Department of Biochemistry, China Medical University, 91 Hsueh-Shih Road, Taichung 40402, Taiwan, ROC¹ Graduate Institute of Chinese Medical Science, China Medical University, Taichung 40402, Taiwan, ROC² Nuclear Medicine and PET Center³ Department of Radiation Therapy and Oncology, China Medical University Hospital, Taichung 40447, Taiwan, ROC⁴ Department of Microbiology, China Medical University, 91 Hsueh-Shih Road, Taichung 40402, Taiwan, ROC

(Correspondence should be addressed to C-Y Hsiang; Email: cyhsiang{at}mail.cmu.edu.tw)

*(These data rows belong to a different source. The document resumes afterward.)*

Lemma proofLoop_stored (below : list (list Node)) (nodeIndex : nat)
    (proof : list ProofElement) :
  proofLoop ((fun layer : list Node => storedNode <$> layer) <$> below) nodeIndex proof =
  proofLoop below nodeIndex proof.
Proof.
  revert nodeIndex proof. induction below as [|layer rest IH]; intros n proof; [done|].
  rewrite fmap_cons. cbn [proofLoop].
  rewrite !proofStep_spec, siblingElement_stored. apply IH.
Qed.

Lemma getRoot_stored (t t' : PoseidonMerkleTree) :
  layers t' = (fun layer : list Node => storedNode <$> layer) <$> layers t →
  getRoot t' = getRoot t.
Proof.
  intros Hl. unfold getRoot. rewrite Hl, length_fmap.
  destruct (length (layers t) =? 0)%nat; [done|].
  rewrite list_lookup_fmap. destruct (layers t !! _) as [top|]; [|done].
  cbn. rewrite list_lookup_fmap. by destruct (top !! 0%nat).
Qed.

(** A tree whose layers are the stored copies of the layers of [t], with
    the timestamp and final root of [t], answers extraction as [t] does. *)
Lemma getProof_stored (t t' : PoseidonMerkleTree) (uid : string) :
  layers t' = (fun layer : list Node => storedNode <$> layer) <$> layers t →
  timestamp t' = timestamp t →
  finalRoot t' = finalRoot t →
  getProofFromStoredData t' uid = getProofFromStoredData t uid.
Proof.
  intros Hl Hts Hfr. unfold getProofFromStoredData.
  rewrite (getRoot_stored t t' Hl), Hts, Hfr, Hl, length_fmap, list_lookup_fmap.
  destruct (layers t !! 0%nat) as [leafLayer|]; [|done].
  cbn [fmap option_fmap option_map].
  rewrite findIndex_fmap. unfold compose. cbn [storedNode n_uid].
  destruct (findIndex _ leafLayer) as [nodeIndex|]; [|done].
  rewrite list_lookup_fmap. destruct (leafLayer !! nodeIndex) as [node|]; [|done].
  cbn [fmap option_fmap option_map storedNode n_hash n_balance].
  by rewrite <- fmap_take, proofLoop_stored.
Qed.

(** On a built and finalized tree, extraction finds every identifier of
    the entry list. *)
Lemma getProof_present (entries : list (string * Z)) (now : Z) (uid : string) :
  uid ∈ entries.*1 →
  ∃ (t : PoseidonMerkleTree) (p : Proof),
    init now (newTree entries) = Ok t ∧
    getProofFromStoredData t uid = Ok (Some p).
Proof.
  intros Hin.
  destruct (init_ok entries now) as (top & Htop & Hinit).
  { intros ->. by apply elem_of_nil in Hin. }
  set (t := mkTree _ _ _ _) in Hinit. exists t.
  assert (Hroot : getRoot t = Ok (Some (n_hash top))) by by apply (getRoot_top _ top []).
  destruct (findIndex (fun node => bool_decide (n_uid node = Some uid))
              (leafNode <$> entries)) as [i|] eqn:Hf.
  - destruct (findIndex_Some _ _ _ Hf) as (node & Hnode & _).
    eexists. split; [done|].
    by apply (getProof_found t uid (leafNode <$> entries) i node (Some (n_hash top))).
  - exfalso. apply list_elem_of_fmap in Hin as ([u b] & -> & Hin).
    apply list_elem_of_lookup in Hin as [i Hi]. cbn in Hf.
    clear -Hf Hi. unfold findIndex in Hf. revert Hf. generalize 0%nat.
    revert i Hi. induction entries as [|[u' b'] es IH]; intros i Hi n Hf; [done|].
    cbn in Hf. destruct (bool_decide _) eqn:Hd; [done|].
    destruct i as [|i]; cbn in Hi.
    + injection Hi as -> ->. by apply bool_decide_eq_false in Hd.
    + by apply (IH i Hi (S n)).
Qed.

(** C5: for the tree built from a non-empty entry list, before
    and after it is finalized by [init], [exportToJSON] succeeds, and the tree
    that [initFromJSON] makes of its output returns for every identifier what
    the original tree returns: the same proof, field for field, for every
    identifier of the entry list. *)
Theorem snapshot_round_trip (entries : list (string * Z)) (now : Z)
    (fresh : PoseidonMerkleTree) :
  entries ≠ [] →
  (∃ (t : PoseidonMerkleTree) (snapshot : Snapshot),
      init now (newTree entries) = Ok t ∧
      exportToJSON t = Ok snapshot ∧
      ∀ uid : string,
        getProofFromStoredData (initFromJSON fresh snapshot) uid =
          getProofFromStoredData t uid ∧
        (uid ∈ entries.*1 →
         ∃ p : Proof, getProofFromStoredData t uid = Ok (Some p))) ∧
  (∃ snapshot : Snapshot,
      exportToJSON (buildTree (newTree entries)) = Ok snapshot ∧
      ∀ uid : string,
        getProofFromStoredData (initFromJSON fresh snapshot) uid =
          getProofFromStoredData (buildTree (newTree entries)) uid).
Proof.
  intros Hne. destruct (init_ok entries now Hne) as (top & Htop & Hinit).
  split.
  - fold (builtTree entries now top) in Hinit.
    assert (Hroot : getRoot (builtTree entries now top) = Ok (Some (n_hash top)))
      by by apply (getRoot_top _ top []).
    eexists _, _. split; [exact Hinit|]. split.
    { unfold exportToJSON. rewrite Hroot. reflexivity. }
    intros uid. split; [by apply getProof_stored|].
    intros Hin. destruct (getProof_present entries now uid Hin) as (t' & p & Ht' & Hp).
    exists p. rewrite Hinit in Ht'. by injection Ht' as <-.
  - assert (Hroot : getRoot (buildTree (newTree entries)) = Ok (Some (n_hash top))).
    { apply (getRoot_top _ top []). by rewrite newTree_layers. }
    eexists. split.
    { unfold exportToJSON. rewrite Hroot. reflexivity. }
    intros uid. by apply getProof_stored.
Qed.

(** *** The path fold *)

(** The parent of node [i] is node [i / 2] of the next layer; its hash is
    the combination of the node with its recorded sibling element, or of the
    node with itself when no element is recorded. *)
Lemma pairLayer_parent (l : list Node) (i : nat) (x : Node) :
  l !! i = Some x →
  ∃ parent : Node,
    pairLayer l !! (i / 2)%nat = Some parent ∧
    n_hash parent =
      match siblingElement l i with
      | [] => hash [InBigInt (n_hash x); InBigInt (n_hash x)]
      | e :: _ => combine (n_hash x) e
      end.
Proof.
  intros Hx. pose proof (lookup_lt_Some _ _ _ Hx) as Hi.
  pose proof (Nat.div_mod_eq i 2) as Hdm.
  pose proof (Nat.mod_upper_bound i 2 ltac:(lia)) as Hm.
  destruct (pairLayer l !! (i / 2)%nat) as [parent|] eqn:Hp.
  2:{ apply lookup_ge_None in Hp. rewrite pairLayer_length in Hp.
      pose proof (Nat.div_mod_eq (length l + 1) 2).
      pose proof (Nat.mod_upper_bound (length l + 1) 2 ltac:(lia)). lia. }
  exists parent. split; [done|].
  destruct (pairLayer_lookup _ _ _ Hp) as (lft & Hl & ->). cbn [n_hash].
  unfold siblingElement, combine.
  destruct (Nat.even i) eqn:Hev.
  - apply Nat.even_spec in Hev as [k ->].
    replace (2 * k / 2)%nat with k in * by (rewrite Nat.mul_comm, Nat.div_mul; lia).
    rewrite Hx in Hl. injection Hl as <-.
    destruct (l !! (2 * k + 1)%nat) as [s|]; cbn; [|done].
    by rewrite bool_decide_eq_false_2.
  - assert (Hodd : Nat.odd i = true) by (by rewrite <- Nat.negb_even, Hev).
    apply Nat.odd_spec in Hodd as [k ->].
    replace ((2 * k + 1) / 2)%nat with k in *
      by (rewrite Nat.mul_comm, Nat.div_add_l, Nat.div_small; lia).
    replace (2 * k + 1 - 1)%nat with (2 * k)%nat by lia.
    rewrite Hl, Hx. cbn. by rewrite bool_decide_eq_true_2.
Qed.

The sodium/iodide symporter (SLC5A5; also known as NIS), a transmembrane glycoprotein principally in the thyroid gland, is responsible for the accumulation of iodide necessary for thyroid hormones. Our previous study indicated that a novel exon 6 deletion (residues 233–280) in SLC5A5 loses the iodide uptake activity. Herein we characterized the role of His-226 in iodide transport of SLC5A5. His-226, a highly conserved extracellular residue among SLC5A5 homologs, was replaced with alanine, aspartic acid, glutamic acid, or lysine. All the SLC5A5 mutants were expressed normally in the cells and targeted correctly to the plasma membrane. However, all of the mutants displayed severe defects in iodide uptake, suggesting that His-226 was critical for iodide uptake. Kinetic analysis further showed that mutation at His-226 led to a dramatic decrease in V_max. These findings suggested that the decreased levels of iodide uptake activity of SLC5A5 mutants resulted from lower catalytic rates. In conclusion, our data first identified the involvement of extracellular charged amino acid residue in the iodide uptake ability of SLC5A5.